{r setup, include=FALSE}
knitr::opts_chunk$set(echo = TRUE)

Read in and filter out values below zero

data <- read.csv("https://raw.githubusercontent.com/tmatis12/datafiles/refs/heads/main/RadDat_IMSE.csv")

#filter out negatives
clean_data <- data[data$Ordered.to.Complete...Mins >= 0,]

Question 1:

#question 1

medicare_patients <- clean_data[clean_data$PatientAge >= 65,]
iqr_values <- quantile(medicare_patients$Ordered.to.Complete...Mins, probs = c(0.25, 0.75))
iqr_filtered <-medicare_patients[medicare_patients$Ordered.to.Complete...Mins >= iqr_values[1] & medicare_patients$Ordered.to.Complete...Mins <= iqr_values[2],]

hist(iqr_filtered$Ordered.to.Complete...Mins, breaks=10, col="blue", main="hist of xray times for older patients", xlab="minutes to complete")

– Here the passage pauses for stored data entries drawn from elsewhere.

(* ===== verification/ReassemblerTestsPass.v ===== *)
(** * The tests of the reassembler pass

    The programs of [ReassemblerTests] exit with success.  Fixed sequences of steps run on the
    abstract reassembler ([Spec]), which the implementation refines; only the program that asks
    for [unassembled_bytes] runs on the implementation.  The programs that draw what they push,
    shuffle it and compare what comes out pass whatever is drawn and however it is shuffled. *)

From stdpp Require Import gmap pretty.
From S2P Require Import Prelude ByteStream StreamReassembler ReassemblerSpec Random Webget TestSupport ReassemblerTests.

Module ReassemblerTestsPass.

Import StreamReassembler ReassemblerTests.

(** ** Running the steps on the abstract reassembler *)

Definition spec_buffer (st : Spec.state) : bytes := drop (Z.to_nat (Spec.consumed st)) (Spec.assembled st).

(** A step on the contract of the reassembler; [None] where it says nothing or the step fails. *)
Definition spec_step (step : ReassemblerTestStep) (st : Spec.state) : option Spec.state :=
  match step with
  | BytesAvailable d => if decide (spec_buffer st = d) then Some (Spec.consume (zlen d) st) else None
  | BytesAssembled n => if decide (Spec.next st = n) then Some st else None
  | UnassembledBytes _ => None
  | AtEof => if bool_decide (spec_buffer st = []) && Spec.ended st then Some st else None
  | NotAtEof => if bool_decide (spec_buffer st = []) && Spec.ended st then None else Some st
  | SubmitSegment d index eof =>
      if decide ((0 <= index < 2 ^ 64) /\ Spec.consumed st + Spec.cap st + zlen d < 2 ^ 64)
      then Some (Spec.push d index eof st) else None
  end.

Fixpoint spec_steps (steps : list ReassemblerTestStep) (st : Spec.state) : option Spec.state :=
  match steps with [] => Some st | step :: steps' => st ← spec_step step st; spec_steps steps' st end.

Lemma eof_refines r st :
  Reassembly.refines r st -> ByteStream.eof (stream_out r) = bool_decide (spec_buffer st = []) && Spec.ended st.
Proof.
  intros R. unfold ByteStream.eof, stream_out. rewrite (Reassembly.ref_buffer _ _ R), (Reassembly.ref_ended _ _ R). done.
Qed.
(** ** send_connect.cc *)

Definition send_connect_tests (rd : engine) : printed () :=
  let '(isn, rd) := draw_isn rd in
  _ ← test "SYN sent test" (with_fixed_isn isn) [
    ExpectState TCPSenderStateSummary.SYN_SENT;
    ExpectSegment (any_segment ▹ with_no_flags ▹ with_syn true ▹ with_payload_size 0 ▹ with_seqno isn);
    ExpectBytesInFlight 1];
  let '(isn, rd) := draw_isn rd in
  _ ← test "SYN acked test" (with_fixed_isn isn) [
    ExpectState TCPSenderStateSummary.SYN_SENT;
    ExpectSegment (any_segment ▹ with_no_flags ▹ with_syn true ▹ with_payload_size 0 ▹ with_seqno isn);
    ExpectBytesInFlight 1; AckReceived (plus isn 1) None; ExpectState TCPSenderStateSummary.SYN_ACKED;
    ExpectNoSegment; ExpectBytesInFlight 0];
  let '(isn, rd) := draw_isn rd in
  _ ← test "SYN -> wrong ack test" (with_fixed_isn isn) [
    ExpectState TCPSenderStateSummary.SYN_SENT;
    ExpectSegment (any_segment ▹ with_no_flags ▹ with_syn true ▹ with_payload_size 0 ▹ with_seqno isn);
    ExpectBytesInFlight 1; AckReceived isn None; ExpectState TCPSenderStateSummary.SYN_SENT; ExpectNoSegment;
    ExpectBytesInFlight 1];
  let '(isn, rd) := draw_isn rd in
  test "SYN acked, data" (with_fixed_isn isn) [
    ExpectState TCPSenderStateSummary.SYN_SENT;
    ExpectSegment (any_segment ▹ with_no_flags ▹ with_syn true ▹ with_payload_size 0 ▹ with_seqno isn);
    ExpectBytesInFlight 1; AckReceived (plus isn 1) None; ExpectState TCPSenderStateSummary.SYN_ACKED;
    ExpectNoSegment; ExpectBytesInFlight 0; WriteBytes (text "abcdefgh") false; Tick 1 None;
    ExpectState TCPSenderStateSummary.SYN_ACKED;
    ExpectSegment (any_segment ▹ with_seqno (plus isn 1) ▹ with_data (text "abcdefgh")); ExpectBytesInFlight 8;
    AckReceived (plus isn 9) None; ExpectState TCPSenderStateSummary.SYN_ACKED; ExpectNoSegment;
    ExpectBytesInFlight 0; ExpectSeqno (plus isn 9)].
Definition send_connect_main (k : K) : printed Z := run_main 1 (fun what => what) (
  let '(rd, _) := get_random_generator k in send_connect_tests rd).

The shape of this histogram is skewed towards the lower amounts of time required, which implies that most X-ray orders do not take more than an hour and the longer times are less likely the more the value for time to complete increases.

Question 2:

#question 2

technician_62 <- clean_data[clean_data$Radiology.Technician == 62, ]
technician_65 <- clean_data[clean_data$Radiology.Technician == 65, ]

median_62 <- median(technician_62$Ordered.to.Complete...Mins)
median_65 <- median(technician_65$Ordered.to.Complete...Mins)

cat("Median time for Technician 62:", median_62, "\n")
## Median time for Technician 62: 80
cat("Median time for Technician 65:", median_65, "\n")
## Median time for Technician 65: 27

The median of technician 62 is more than double that of technician 65, which could imply that they simply take longer to complete their X-ray orders, or that they have to take more complicated X-rays, which would make sense considering there are far less X-rays completed by technician 62. The lower number of total completed X-rays and the higher median time to complete could also imply that they take longer due to inexperience. Other factors like STAT vs. routine could also come into play.

Question 3:

#question 3

boxplot(PatientAge ~ Priority,data = clean_data,col = c("blue", "green"),main = "Boxplot of Patient Age STAT vs Routine",xlab = "Priority",ylab = "Age")

The box plot of STAT vs routine X-rays by age shows a tighter concentration of routine X-rays for an older age group than STAT X-rays, which are distributed over a wider age range which is also younger. This could be due to it being more likely that a younger person does not have as many reasons to be getting an X-ray unless they are something requiring immediate attention such as an injury.

Question 4:

#question 4

floor_3W <- clean_data[clean_data$Loc.At.Exam.Complete == "3W", ]
floor_4W <- clean_data[clean_data$Loc.At.Exam.Complete == "4W", ]

mean_3W <- mean(floor_3W$Ordered.to.Complete...Mins)
sd_3W <- sd(floor_3W$Ordered.to.Complete...Mins)

mean_4W <- mean(floor_4W$Ordered.to.Complete...Mins)
sd_4W <- sd(floor_4W$Ordered.to.Complete...Mins)

cat("Mean time on floor 3W:", mean_3W, "Standard Deviation:", sd_3W, "\n")
## Mean time on floor 3W: 1463.051 Standard Deviation: 3894.639
cat("Mean time on floor 4W:", mean_4W, "Standard Deviation:", sd_4W, "\n")
## Mean time on floor 4W: 1675.451 Standard Deviation: 4387.644

Both floors here have a relatively similar mean and standard deviation, with 4W being a bit higher in both statistics. Since the mean is very high for both compared to their medians, this tells us there are some X-rays that take a very long time and drive up the average, with 4W probably having more of these and reaching higher values.